The oncogenic potential of Nrf2 in diethylnitrosamine-induced murine hepatocarcinogenesis

Abstract

Hepatocellular carcinoma (HCC) is one of the leading causes of cancer-related deaths, and is phenotypically and genetically heterogeneous. Nuclear factor-erythroid 2-related factor 2 (Nrf2, also known as Nfe2l2) is a transcription factor that regulates the expression of a battery of genes encoding phase II carcinogen detoxifying enzymes and other cytoprotective proteins, hence being considered a prominent target for liver cancer chemoprevention. However, here I unexpectedly found that Nrf2 knockout mice resisted diethylnitrosamine (DEN)-induced hepatocarcinogenesis without impairment in either metabolic activation of DEN by cytochrome P450 2E1 (Cyp2e1) or hepatic vasculature.
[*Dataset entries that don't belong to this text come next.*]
(** * Guest registry (Ccv): the fiscal-code core and the Flask application

    The repository is a Flask guest registry ([app.py], [models.py]).  The
    route [/calculate_fiscal_code] calls [calculate_fiscal_code], imported
    from the module [fiscal_code], which is not among the sources; the
    helpers of [utils] and [forms] are absent as well.

    - [Calendar]: the proleptic Gregorian calendar of Python's [datetime].
    - [Core]: the fiscal-code core (encoders, checksum, omocodia resolver,
      validator), modelled from the specification because [fiscal_code.py]
      is absent.
    - [App]: the views of [app.py], translated from the source, with the
      absent collaborators taken as section variables.
    - [CoreFacts], [AppFacts]: the statements of the specification.
    - [AppMore]: further properties of the views. *)

From Stdlib Require Import ZArith Lia Ascii String List Bool SpecFloat Sorted
  DecimalString.
From stdpp Require Import gmap strings list.

Local Open Scope Z_scope.

(* ===================================================================== *)
(** ** Calendar *)
(* ===================================================================== *)

Module Calendar.

(** A calendar date as three integers; nothing forces it to be valid. *)
Record date := Date { year : Z; month : Z; day : Z }.

Definition is_leap (y : Z) : bool :=
  (y mod 4 =? 0) && (negb (y mod 100 =? 0) || (y mod 400 =? 0)).

Definition days_in_month (y m : Z) : Z :=
  if m =? 2 then (if is_leap y then 29 else 28)
  else if (m =? 4) || (m =? 6) || (m =? 9) || (m =? 11) then 30
  else 31.

(** A date of the proleptic Gregorian calendar, from year 1 on. *)
Definition valid_gregorian (d : date) : bool :=
  (1 <=? year d) && (1 <=? month d) && (month d <=? 12)
  && (1 <=? day d) && (day d <=? days_in_month (year d) (month d)).

Definition date_ltb (a b : date) : bool :=
  (year a <? year b)
  || ((year a =? year b)
      && ((month a <? month b)
          || ((month a =? month b) && (day a <? day b)))).

End Calendar.

(* ===================================================================== *)
(** ** The fiscal-code core *)
(* ===================================================================== *)

Module Core.
Import Calendar.

(** Text is a list of 8-bit characters, read as ISO-8859-1 code points. *)
Abbreviation text := (list ascii).

Definition txt (s : string) : text := list_ascii_of_string s.

(** Modelled from the spec: the error kinds of the absent [fiscal_code.py]
    (section 7). *)
Inductive error :=
| EmptyNameError
| UnknownPlaceError
| InvalidDateError
| InvalidFormatError
| ChecksumMismatchError
| CodeSpaceExhaustedError.

Inductive result (A : Type) :=
| Ok (a : A)
| Err (e : error).
Arguments Ok {A} a.
Arguments Err {A} e.

Definition bind {A B} (r : result A) (k : A -> result B) : result B :=
  match r with
  | Ok a => k a
  | Err e => Err e
  end.

Notation "x <- r ;; k" := (bind r (fun x => k))
  (at level 100, r at next level, right associativity).

(** *** Character classes *)

Definition code_of (c : ascii) : nat := nat_of_ascii c.

Definition is_digit (c : ascii) : bool :=
  (48 <=? code_of c)%nat && (code_of c <=? 57)%nat.

Definition is_upper (c : ascii) : bool :=
  (65 <=? code_of c)%nat && (code_of c <=? 90)%nat.

Definition is_lower (c : ascii) : bool :=
  (97 <=? code_of c)%nat && (code_of c <=? 122)%nat.

(** The character set [A-Z0-9] of a fiscal code. *)
Definition is_code_char (c : ascii) : bool := is_upper c || is_digit c.

Definition is_vowel (c : ascii) : bool :=
  match c with
  | "A" | "E" | "I" | "O" | "U" => true
  | _ => false
  end%char.

Definition is_consonant (c : ascii) : bool := is_upper c && negb (is_vowel c).

(** *** 4.1 Name encoder *)

(** Modelled from the spec: the upper-casing step of the name
    normalization in the absent [fiscal_code.py] (section 4.1). *)
Definition to_upper (c : ascii) : ascii :=
  if is_lower c then ascii_of_nat (code_of c - 32) else c.

(** Modelled from the spec: the diacritic-stripping step of the name
    normalization in the absent [fiscal_code.py].  The accented letters
    of ISO-8859-1 (upper case, after [to_upper] of the ASCII range; the
    lower-case ones as well) lose their mark; every other character is
    left as it is. *)
Definition strip_diacritic (c : ascii) : ascii :=
  let n := code_of c in
  let n := if (224 <=? n)%nat && negb (n =? 247)%nat then (n - 32)%nat else n in
  if (192 <=? n)%nat && (n <=? 197)%nat then "A"%char
  else if (n =? 199)%nat then "C"%char
  else if (200 <=? n)%nat && (n <=? 203)%nat then "E"%char
  else if (204 <=? n)%nat && (n <=? 207)%nat then "I"%char
  else if (n =? 209)%nat then "N"%char
  else if (210 <=? n)%nat && (n <=? 214)%nat then "O"%char
  else if (217 <=? n)%nat && (n <=? 220)%nat then "U"%char
  else if (n =? 221)%nat || (code_of c =? 255)%nat then "Y"%char
  else c.

(** Modelled from the spec: the name normalization of the absent
    [fiscal_code.py], "normalize input to uppercase, strip
    whitespace/punctuation/diacritics, keep only letters A-Z". *)
Definition normalize (s : text) : text :=
  filter (fun c => is_upper c = true) (map (fun c => strip_diacritic (to_upper c)) s).

Definition consonants (s : text) : text := filter (fun c => is_consonant c = true) s.
Definition vowels (s : text) : text := filter (fun c => is_vowel c = true) s.

Definition pad_X : text := txt "XXX".

(** The consonant / vowel / pad rule on an already normalized name. *)
Definition three_letters (n : text) : text :=
  take 3 (consonants n ++ vowels n ++ pad_X).

(** Modelled from the spec: [encode_surname] of the absent
    [fiscal_code.py]; an empty normalized name is an [EmptyNameError]. *)
Definition encode_surname (s : text) : result text :=
  match normalize s with
  | [] => Err EmptyNameError
  | n => Ok (three_letters n)
  end.

(** Modelled from the spec: [encode_given_name] of the absent
    [fiscal_code.py]; with four or more consonants the 1st, 3rd and 4th
    are used. *)
Definition encode_given_name (s : text) : result text :=
  match normalize s with
  | [] => Err EmptyNameError
  | n =>
      match consonants n with
      | c1 :: _ :: c3 :: c4 :: _ => Ok [c1; c3; c4]
      | _ => Ok (three_letters n)
      end
  end.

(** *** 4.2 Date/Sex encoder *)

Inductive sex := Male | Female.

Definition digit_char (n : Z) : ascii := ascii_of_nat (48 + Z.to_nat n).

(** Two decimal digits, zero-padded. *)
Definition pad2 (n : Z) : text := [digit_char (n / 10 mod 10); digit_char (n mod 10)].

(** Modelled from the spec: the month table of the absent
    [fiscal_code.py], A B C D E H L M P R S T (section 4.2). *)
Definition month_letters : text := txt "ABCDEHLMPRST".

Definition month_letter (m : Z) : ascii :=
  default "A"%char (month_letters !! Z.to_nat (m - 1)).

Definition is_month_letter (c : ascii) : bool :=
  bool_decide (c ∈ month_letters).

Definition day_field (d : date) (s : sex) : Z :=
  match s with
  | Male => day d
  | Female => day d + 40
  end.

Inductive place_kind := Municipality | ForeignCountry.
In the liver tumors, there was enhanced expression, nuclear translocation, and transcriptional activity of Nrf2. The overactivated Nrf2 was noticed to be required for hepatoma growth during DEN-induced murine HCC. Following DEN treatment, genetic disruption of Nrf2 led to a decrease in the expression levels of a transporter involved in glucose uptake and pentose phosphate pathway (PPP)-related enzymes, whose depletion is reportedly associated with amelioration of HCC. Of note, alterations in the domain binding to its endogenous inhibitor Kelch-like ECH-associated protein 1 (Keap1) likely accounted for the enhanced activity of Nrf2. Additionally, HCC patients bearing activating mutations in Nrf2 had shorter overall survival compared with their cohort. These findings suggest that Nrf2 is a bona fide liver cancer driver and could serve as a therapeutic target for HCC treatment.